A In April, Kahului Elementary School cafeteria manager, Perry Yadao, accepted a delivery of 10 pounds of poi from kalo farmer, Bobby Pahia, and Aloha Poi Factory owner, Lester Nakama. Yadao was able to purchase poi through the ‘Āina Pono Program which seeks to increase local food in student meals, as well as, connect our keiki with the ‘aina through food.
In addition to being locally grown and produced, poi is a cultural staple that has not only sustained Hawaiian families historically, but still serves as one of the best superfoods in today’s modern diet. Poi is fat-free, high in fiber, low in sodium, gluten free, high in vitamin B, calcium and phosphorus. Proper levels of phosphorous in a diet support brain function, cognitive growth and development. Poi also currently plays a large role in Hawai’i as part of a diet to overcome obesity, diabetes and heart disease bringing us back to a traditional, local food that many of our ancestors ate. “I’ve been working in the DOE since 1997 and I’ve never seen poi available, so I thought I would try it as a healthy alternative for the students.

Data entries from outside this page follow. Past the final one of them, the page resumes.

(** * Faculty feedback calculator: rating scale, subject keys, column
    classification, row filter, aggregation and score distribution.

    The repository holds successive revisions of one Streamlit tool
    (app.py, app3.py, ..., app7.py).  The development follows the last
    revisions: [calculate_average_scores] and [convert_rating_to_score] as
    in app6.py / app7.py, [normalize_subject_name] as in app4.py..app7.py,
    the row mask both as in app6.py ([mask]) and as in app7.py
    ([mask_fillna]), and the response table and score distribution as in
    the [main] of app5.py..app7.py.

    Conventions.
    - A header or label is a [string]: a finite sequence of Unicode code
      points ([char]), as a Python [str].  Whitespace is the set of code
      points that [str.isspace], [str.strip] and [str.split] go by, and
      [str.upper] maps one character to one, two or three characters, by
      the case table of CPython 3.11 (Unicode 14.0).  A literal between
      double quotes stands for a string of ASCII characters; any other
      character is written by its code point, [Chr 233].
    - A pandas cell is a [cell]: missing ([NaN]), text or a number.
    - A Python [dict] is an association list in insertion order with
      pairwise distinct keys ([dict_set] keeps the position of a key that
      is already there).
    - The mean of a subject is kept as the exact rational [sum / len].
      Where the program rounds, the value is a Python float: [double]
      rounds a rational to binary64 (to nearest, ties to even), [round] is
      Python's [round] of a float and [np_round] is numpy's, each on the
      value of the float as a rational. *)

From Stdlib Require Import List ZArith NArith QArith Qround Qabs Qpower Lia Bool Arith.
From Stdlib Require Import Sorted Permutation Lqa.
From Stdlib Require Strings.Byte.
Import ListNotations.

(** ** Python strings *)

(** One character: a Unicode code point. *)
Module UChar.

Inductive char : Set := Chr (code : N).

Definition code (c : char) : N := match c with Chr n => n end.

Definition eqb (a b : char) : bool := N.eqb (code a) (code b).

Definition compare (a b : char) : comparison := N.compare (code a) (code b).

(** Reading and printing of the ASCII literals. *)
Definition of_byte (b : Byte.byte) : option char :=
  let n := Byte.to_N b in if (n <? 128)%N then Some (Chr n) else None.

Definition to_byte (c : char) : option Byte.byte :=
  if (code c <? 128)%N then Byte.of_N (code c) else None.

Definition parse (l : list Byte.byte) : option char :=
  match l with [b] => of_byte b | _ => None end.

Definition print (c : char) : option (list Byte.byte) :=
  option_map (fun b => [b]) (to_byte c).

End UChar.
Export UChar.

Declare Scope uchar_scope.
Delimit Scope uchar_scope with chr.
Bind Scope uchar_scope with char.
String Notation char UChar.parse UChar.print : uchar_scope.

(** A string: the sequence of its characters. *)
Module UString.

Inductive string : Set :=
| EmptyString : string
| String (c : char) (s : string).

Fixpoint parse (l : list Byte.byte) : option string :=
  match l with
  | [] => Some EmptyString
  | b :: l' =>
      match UChar.of_byte b, parse l' with
      | Some c, Some s => Some (String c s)
      | _, _ => None
      end
  end.

Fixpoint print (s : string) : option (list Byte.byte) :=
  match s with
  | EmptyString => Some []
  | String c s' =>
      match UChar.to_byte c, print s' with
      | Some b, Some l => Some (b :: l)
      | _, _ => None
      end
  end.

(** [s1 + s2] *)
Fixpoint append (s1 s2 : string) : string :=
  match s1 with
  | EmptyString => s2
  | String c s1' => String c (append s1' s2)
  end.

(** [len(s)] *)
Fixpoint length (s : string) : nat :=
  match s with
  | EmptyString => 0
  | String _ s' => S (length s')
  end.

(** [s[n:]] *)
Fixpoint skip (n : nat) (s : string) : string :=
  match n with
  | O => s
  | S n' =>
      match s with
      | EmptyString => EmptyString
      | String _ s' => skip n' s'
      end
  end.

(** [s[:m]] *)
Fixpoint take (m : nat) (s : string) : string :=
  match m with
  | O => EmptyString
  | S m' =>
      match s with
      | EmptyString => EmptyString
      | String c s' => String c (take m' s')
      end
  end.

(** The [m] characters of [s] from position [n] on, or as many as there
    are: [s[n:n+m]]. *)
Definition substring (n m : nat) (s : string) : string := take m (skip n s).

(** [s1 == s2] *)
Fixpoint eqb (s1 s2 : string) : bool :=
  match s1, s2 with
  | EmptyString, EmptyString => true
  | String c1 s1', String c2 s2' => UChar.eqb c1 c2 && eqb s1' s2'
  | _, _ => false
  end.

(** The order of [str]: lexicographic, by code point. *)
Fixpoint compare (s1 s2 : string) : comparison :=
  match s1, s2 with
  | EmptyString, EmptyString => Eq
  | EmptyString, String _ _ => Lt
  | String _ _, EmptyString => Gt
  | String c1 s1', String c2 s2' =>
      match UChar.compare c1 c2 with
      | Eq => compare s1' s2'
      | ne => ne
      end
  end.

(** [s1 < s2] *)
Definition ltb (s1 s2 : string) : bool :=
  match compare s1 s2 with Lt => true | _ => false end.

(** The string of the given code points. *)
Fixpoint of_codes (l : list N) : string :=
  match l with
  | [] => EmptyString
  | n :: l' => String (Chr n) (of_codes l')
  end.

End UString.
Export UString.

Declare Scope ustring_scope.
Delimit Scope ustring_scope with str.
Bind Scope ustring_scope with string.
String Notation string UString.parse UString.print : ustring_scope.
Infix "++" := append (right associativity, at level 60) : ustring_scope.

Local Open Scope ustring_scope.
Local Open Scope list_scope.
Local Open Scope Z_scope.
(** * KeraDB explorer: the vector visualization component

    A shallow embedding of the [VectorVisualization] component (projection
    to 2D, view transform, pointer interaction, hover panel) and the
    properties its specification states about it, followed by further
    properties of the component and of the search box's [textToVector],
    which supplies its query vector.

    JavaScript's [number] is IEEE 754 binary64, which is exactly Rocq's
    primitive [float]: arithmetic, comparisons, infinities and NaN below are
    the ones the component runs on. *)

From Stdlib Require Import ZArith List Bool Lia Floats Permutation.
From Stdlib Require Uint63 String.
Import ListNotations.

Set Warnings "-inexact-float".
Local Open Scope float_scope.

(** ** JavaScript numbers *)

Module JS.

Definition number := float.

(** [a[i]] used in arithmetic: a missing entry is [undefined], which
    every arithmetic operator turns into NaN. *)
Definition idx (a : list number) (i : nat) : number := nth i a nan.

(** [a.length] (or a loop bound) used as a number. *)
Definition ofNat (n : nat) : number := of_uint63 (Uint63.of_Z (Z.of_nat n)).

Definition isNegZero (a : number) : bool :=
  match classify a with NZero => true | _ => false end.

Definition isPosZero (a : number) : bool :=
  match classify a with PZero => true | _ => false end.

(** [Math.min(a, b)]: NaN if either is NaN, and -0 below +0. *)
Definition Math_min (a b : number) : number :=
  if is_nan a || is_nan b then nan
  else if a <? b then a
  else if b <? a then b
  else if isNegZero a then a else b.
Lemma X8_success_events_witness :
  let w := world [("PATCH_ENV_COMMAND", "printenv"); ("SHELL", "/bin/sh")] in
  let out := unlines ["FOO=bar"; "NOVALUE"; "A" +:+ String equals (String nul "");
                      "=x"; "B=1"] in
  let os := fun (c : Cmd) (e : gmap string string) =>
              {| proc_stdout := out; proc_stderr := "noise"; proc_err := None |} in
  events (snd (Patch quote_ascii os w)) =
    events w ++
    EvRun (launched w (getenv w patchCommandVar)) ::
    omap (lineWarning quote_ascii) (scanLines out).
Proof.
  intros w out os.
  apply (X8_success_events quote_ascii os w out).
  repeat split. discriminate.
Defined.

(** *** What reaches the environment *)

Lemma contains_dropCR c l : contains c l = false -> contains c (dropCR l) = false.
Proof.
  induction l as [|a l IH]; [reflexivity|]. simpl. intros H.
  destruct (Ascii.eqb a c) eqn:E; [discriminate|].
  destruct l as [|b l].
  - destruct (Ascii.eqb a cr); [reflexivity|]. simpl. rewrite E. reflexivity.
  - change (contains c (String a (dropCR (String b l))) = false).
    simpl contains at 1. rewrite E. exact (IH H).
Qed.

Lemma length_dropCR l : String.length (dropCR l) <= String.length l.
Proof.
  induction l as [|a l IH]; [reflexivity|].
  destruct l as [|b l].
  - simpl. destruct (Ascii.eqb a cr); simpl; lia.
  - change (S (String.length (dropCR (String b l))) <= S (String.length (String b l))).
    lia.
Qed.

Lemma fits_dropCR l : fits l = true -> fits (dropCR l) = true.
Proof.
  unfold fits. rewrite !N.ltb_lt. pose proof (length_dropCR l). lia.
Qed.

(** Every line the scanner delivers is free of newlines and fits the
    scanner's buffer. *)
Lemma scanAll_lines_clean s :
  Forall (fun l => contains newline l = false /\ fits l = true) (fst (scanAll s)).
Proof.
  remember (String.length (unread s)) as n eqn:Hn.
  revert s Hn. induction (lt_wf n) as [n _ IH]. intros s ->.
  rewrite scanAll_step. destruct (Scan s) as [[] s'] eqn:Hs; [|constructor].
  simpl. constructor; [|exact (IH _ (Scan_decreases _ _ Hs) s' eq_refl)].
  clear IH. unfold Scan in Hs.
  destruct (scan_err s); [discriminate|].
  destruct (unread s) as [|a u]; [discriminate|].
  destruct (cut newline (String a u)) as [[l rest]|] eqn:Hc.
  - destruct (fits l) eqn:Hf; [|discriminate]. injection Hs as <-. simpl.
    apply cut_Some in Hc as [_ Hl].
    split; [apply contains_dropCR; exact Hl | apply fits_dropCR; exact Hf].
  - destruct (fits (String a u)) eqn:Hf; [|discriminate]. injection Hs as <-.
    apply cut_None in Hc.
    split; [exact (contains_dropCR _ (String a u) Hc) | exact (fits_dropCR (String a u) Hf)].
Qed.

Lemma appliedLines_clean os_exec w :
  Forall (fun l => contains newline l = false /\ fits l = true)
         (appliedLines os_exec w).
Proof.
  unfold appliedLines. destruct (String.eqb _ ""); [constructor|].
  destruct (proc_err _); [constructor|]. apply scanAll_lines_clean.
Qed.

Lemma lastAssigned_Some ls name v :
  lastAssigned ls name = Some v ->
  exists l, In l ls /\ assignment l = Some (name, v).
Proof.
  induction ls as [|l ls IH]; [discriminate|]. simpl.
  destruct (lastAssigned ls name) as [v'|].
  - intros [= ->]. destruct (IH eq_refl) as (l' & Hin & Ha). eauto.
  - destruct (assignment l) as [[k v']|] eqn:Ha; [|discriminate].
    destruct (String.eqb k name) eqn:E; [|discriminate].
    apply String.eqb_eq in E as ->. intros [= ->]. eauto.
Qed.

Lemma assignment_Some l key value :
  assignment l = Some (key, value) ->
  l = key +:+ String equals value /\ key <> "" /\ setenv_invalid key value = false.
Proof.
  unfold assignment. destruct (cut equals l) as [[k v]|] eqn:Hc; [|discriminate].
  destruct (String.eqb k "") eqn:Ek; [discriminate|].
  destruct (setenv_invalid k v) eqn:Ev; [discriminate|].
  simpl. intros [= <- <-]. apply cut_Some in Hc as [-> _].
  apply String.eqb_neq in Ek. auto.
Qed.
(** C4, as the code has it.  The analysis of a word with no entry always
    carries at least one note.  The note that there is no lexicon entry
    yet is attached when neither pattern heuristic guesses a morpheme: the
    word does not end in "jik", and has no apostrophe or nothing but
    apostrophes.  A word ending in "jik" gets the note on "-jik" instead,
    and a word with an apostrophe and a non-empty piece gets the note on
    apostrophes instead. *)
Theorem analyze_word_miss_notes :
  forall (CF : CaseFold) (self : LnuTranslator) (word : str),
    lookup self word = None ->
    worldview_notes (analyze_word self word) <> []
    /\ (endswith word (py "jik") = true ->
        In JIK_NOTE (worldview_notes (analyze_word self word))
        /\ ~ In NO_ENTRY_NOTE (worldview_notes (analyze_word self word)))
    /\ (endswith word (py "jik") = false ->
        contains [APOSTROPHE] word = true ->
        existsb truthy (split_on APOSTROPHE word) = true ->
        In APOSTROPHE_NOTE (worldview_notes (analyze_word self word))
        /\ ~ In NO_ENTRY_NOTE (worldview_notes (analyze_word self word)))
    /\ (endswith word (py "jik") = false ->
        contains [APOSTROPHE] word = false
        \/ existsb truthy (split_on APOSTROPHE word) = false ->
        In NO_ENTRY_NOTE (worldview_notes (analyze_word self word))
        /\ guessed_morphemes (analyze_word self word)
           = [unknown_morpheme word]).
Proof.
  intros CF self word L.
  destruct (analyze_word_miss self word L) as (_ & G & post & N & Hpost).
  assert (~ In NO_ENTRY_NOTE post) as Hnpost.
  { destruct Hpost as [-> | (a & _ & ->)]; [tauto|].
    intros [H | []]. symmetry in H.
    exact (NO_ENTRY_NOTE_not_animacy a H). }
  split; [|split; [|split]].
  - rewrite N. intros C. apply (f_equal (@length str)) in C.
    destruct (endswith word (py "jik")) eqn:Hj;
      [rewrite (pattern_guess_jik word _ Hj) in C
      |destruct (contains [APOSTROPHE] word) eqn:Ha;
       [rewrite (pattern_guess_apostrophe word _ Hj Ha) in C
       |rewrite (pattern_guess_plain word _ Hj Ha) in C]];
      cbn [fst snd] in C; rewrite !length_app in C; cbn [length] in C; lia.
  - intros Hj. rewrite (pattern_guess_jik word _ Hj) in N. simpl in N.
    rewrite N, app_nil_r. split.
    + apply in_or_app; left. apply in_or_app; right. left; reflexivity.
    + intros Hin. apply in_app_or in Hin as [Hin | Hin]; [|tauto].
      apply in_app_or in Hin as [Hin | [Hin | []]].
      * exact (NO_ENTRY_NOTE_not_collected word Hin).
      * vm_compute in Hin. discriminate.
  - intros Hj Ha Hp.
    rewrite (pattern_guess_apostrophe word _ Hj Ha) in N. simpl in N.
    destruct (filter_truthy_cons _ Hp) as (p & ps & Ep).
    rewrite Ep in N. simpl in N. rewrite N, app_nil_r. split.
    + apply in_or_app; left. apply in_or_app; right. left; reflexivity.
    + intros Hin. apply in_app_or in Hin as [Hin | Hin]; [|tauto].
      apply in_app_or in Hin as [Hin | [Hin | []]].
      * exact (NO_ENTRY_NOTE_not_collected word Hin).
      * vm_compute in Hin. discriminate.
  - intros Hj Hor.
    assert (fst (pattern_guess word (collect_worldview_notes word)) = [])
      as Hg.
    { destruct (contains [APOSTROPHE] word) eqn:Ha.
      - destruct Hor as [Hor | Hor]; [discriminate|].
        rewrite (pattern_guess_apostrophe word _ Hj Ha). simpl.
        rewrite (filter_truthy_nil _ Hor). reflexivity.
      - rewrite (pattern_guess_plain word _ Hj Ha). reflexivity. }
    rewrite Hg in G, N. split; [|exact G].
    rewrite N. apply in_or_app; left. apply in_or_app; right.
    left; reflexivity.
Qed.

Lemma analyze_word_miss_notes_witness :
  (lookup (init None) (py "sipujik") = None
   /\ endswith (py "sipujik") (py "jik") = true
   /\ In JIK_NOTE (worldview_notes (analyze_word (init None) (py "sipujik"))))
  /\ (lookup (init None) (py "wela'lin") = None
      /\ endswith (py "wela'lin") (py "jik") = false
      /\ contains [APOSTROPHE] (py "wela'lin") = true
      /\ existsb truthy (split_on APOSTROPHE (py "wela'lin")) = true
      /\ In APOSTROPHE_NOTE
           (worldview_notes (analyze_word (init None) (py "wela'lin"))))
  /\ (lookup (init None) (py "sipu") = None
      /\ endswith (py "sipu") (py "jik") = false
      /\ contains [APOSTROPHE] (py "sipu") = false
      /\ In NO_ENTRY_NOTE
           (worldview_notes (analyze_word (init None) (py "sipu")))).
Proof.
  assert (lookup (init None) (py "sipujik") = None) as L1
    by (vm_compute; reflexivity).
  assert (lookup (init None) (py "wela'lin") = None) as L2
    by (vm_compute; reflexivity).
  assert (lookup (init None) (py "sipu") = None) as L3
    by (vm_compute; reflexivity).
  assert (endswith (py "sipujik") (py "jik") = true) as J1
    by (vm_compute; reflexivity).
  assert (endswith (py "wela'lin") (py "jik") = false) as J2
    by (vm_compute; reflexivity).
  assert (endswith (py "sipu") (py "jik") = false) as J3
    by (vm_compute; reflexivity).
  assert (contains [APOSTROPHE] (py "wela'lin") = true) as A2
    by (vm_compute; reflexivity).
  assert (existsb truthy (split_on APOSTROPHE (py "wela'lin")) = true)
    as P2 by (vm_compute; reflexivity).
  assert (contains [APOSTROPHE] (py "sipu") = false) as A3
    by (vm_compute; reflexivity).
  destruct (analyze_word_miss_notes ascii_case (init None) (py "sipujik")
              L1) as (_ & H1 & _ & _).
  destruct (analyze_word_miss_notes ascii_case (init None) (py "wela'lin")
              L2) as (_ & _ & H2 & _).
  destruct (analyze_word_miss_notes ascii_case (init None) (py "sipu") L3)
    as (_ & _ & _ & H3).
  split; [|split].
  - split; [exact L1|]. split; [exact J1|]. exact (proj1 (H1 J1)).
  - split; [exact L2|]. split; [exact J2|]. split; [exact A2|].
    split; [exact P2|]. exact (proj1 (H2 J2 A2 P2)).
  - split; [exact L3|]. split; [exact J3|]. split; [exact A3|].
    exact (proj1 (H3 J3 (or_introl A3))).
Defined.

(** *** Sentences *)

(** C9. The tokens of a sentence are the non-empty pieces between
    whitespace characters and commas, in order; no token is empty or holds
    a separator.  The analyses are those of [analyze_word] on each token,
    one per token and in the order of the tokens.  The sentence
    "Kwe', teluisi Katew." has the three tokens "Kwe'", "teluisi" and
    "Katew." and the three analyses of these words. *)
Theorem analyze_sentence_tokens_in_order :
  forall (CF : CaseFold) (self : LnuTranslator) (sentence : str),
    tokens (analyze_sentence self sentence) = tokenize_spec sentence
    /\ Forall (fun tok =>
                 tok <> []
                 /\ Forall (fun c => isspace c = false /\ c <> COMMA) tok)
         (tokens (analyze_sentence self sentence))
    /\ analyses (analyze_sentence self sentence)
       = map (fun tok => to_dict (analyze_word self tok))
           (tokens (analyze_sentence self sentence))
    /\ map d_word (analyses (analyze_sentence self sentence))
       = tokens (analyze_sentence self sentence)
    /\ length (analyses (analyze_sentence self sentence))
       = length (tokens (analyze_sentence self sentence))
    /\ tokens (analyze_sentence self (py "Kwe', teluisi Katew."))
       = [py "Kwe'"; py "teluisi"; py "Katew."]
    /\ analyses (analyze_sentence self (py "Kwe', teluisi Katew."))
       = [ to_dict (analyze_word self (py "Kwe'"));
           to_dict (analyze_word self (py "teluisi"));
           to_dict (analyze_word self (py "Katew.")) ].
Proof.
  intros CF self sentence.
  assert (tokenize (py "Kwe', teluisi Katew.")
          = [py "Kwe'"; py "teluisi"; py "Katew."]) as E
    by (vm_compute; reflexivity).
  unfold analyze_sentence; cbn [tokens analyses].
  split; [apply tokenize_spec_eq|].
  split; [apply tokenize_clean|].
  split; [reflexivity|].
  split.
  { rewrite map_map. induction (tokenize sentence) as [|tok l IH];
      [reflexivity|].
    cbn [map]. rewrite IH. unfold to_dict; cbn [d_word].
    rewrite analyze_word_word. reflexivity. }
  split; [apply length_map|].
  rewrite E. split; reflexivity.
Qed.

(** *** Term generation *)

(** C8. Every request gets a non-empty list of candidates that ends with
    the generic fallback candidate; when the refrigerator pattern does not
    match, as for a request with empty concept and purpose, that candidate
    is the whole list; and every candidate has a non-empty caution. *)
Theorem generate_modern_term_ends_with_fallback :
  forall (CF : CaseFold) (req : GenerationRequest),
    generate_modern_term req <> []
    /\ (exists front,
           generate_modern_term req = front ++ [generic_candidate])
    /\ (refrigerator_pattern req = false ->
        generate_modern_term req = [generic_candidate])
    /\ Forall (fun c => caution c <> []) (generate_modern_term req)
    /\ generate_modern_term (mkGenerationRequest [] [] (domain_tags req))
       = [generic_candidate].
Proof.
  intros CF req.
  assert (caution refrigerator_candidate <> []) as C1
    by (vm_compute; discriminate).
  assert (caution generic_candidate <> []) as C2
    by (vm_compute; discriminate).
  assert (refrigerator_pattern (mkGenerationRequest [] [] (domain_tags req))
          = false) as E.
  { unfold refrigerator_pattern; cbn [concept purpose].
    rewrite (proj2 (lower_empty []) eq_refl). reflexivity. }
  unfold generate_modern_term. rewrite E.
  destruct (refrigerator_pattern req); cbn [app].
  - split; [discriminate|]. split; [exists [refrigerator_candidate]; auto|].
    split; [discriminate|]. split; [|reflexivity].
    repeat constructor; assumption.
  - split; [discriminate|]. split; [exists []; auto|].
    split; [reflexivity|]. split; [|reflexivity].
    repeat constructor; assumption.
Qed.

Lemma generate_modern_term_ends_with_fallback_witness :
  refrigerator_pattern
    (mkGenerationRequest (py "Bicycle") (py "moving around") [py "travel"])
  = false
  /\ generate_modern_term
       (mkGenerationRequest (py "Bicycle") (py "moving around")
          [py "travel"])
     = [generic_candidate].
Proof.
  assert (refrigerator_pattern
            (mkGenerationRequest (py "Bicycle") (py "moving around")
               [py "travel"]) = false) as H by (vm_compute; reflexivity).
  split; [exact H|].
  destruct (generate_modern_term_ends_with_fallback ascii_case
              (mkGenerationRequest (py "Bicycle") (py "moving around")
                 [py "travel"])) as (_ & _ & G & _).
  exact (G H).
Defined.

I served it for breakfast as a parfait with pineapple,” Yadao said.
The ‘Āina Pono Hawai’i State Farm to School initiative through the Department of Education has successfully supplied fresh locally grown products to Hawaii public schools such as Okinawan sweet potato, ‘ulu, pineapple, papaya, and banana for the past two years. However, securing a consistent supply of kalo and poi had not been possible until ‘Āina Pono partnered with the Maui-based, Mahi Pono LLC to procure kalo from Maui farmers as part of the Keiki Poi Project. Along with Blue Zones Project and HEAL (Healthy Eating, Active Living Coailition), the effort to make healthy, local options more available in schools has become a reality in Maui County.
For the first time, seven Maui County schools are serving poi through the ‘Āina Pono Program including Kilohana Elementary, Maui High School, Kula Elementary, Lahainaluna High School, King Kekaulike High School, Kahului Elementary, and Waihee Elementary.
* 1/2 cup poi
* 2 tablespoons cold water
* 2 teaspoons agave (or other natural sweetener)
* 1/4 banana, sliced (local, if can)
* 2-3 strawberries, sliced (organic, if can)
* 1/4 cup blueberries (organic, if can)
Mix poi and water. Add agave and blend well. (May be prepared in advance and chilled). Pour poi mixture in bottom of bowl. Layer with granola and top with assorted sliced fruit.
Enjoy this dish. It can be eaten for breakfast or part of a healthy lunch or dinner and can easily be made with the keiki.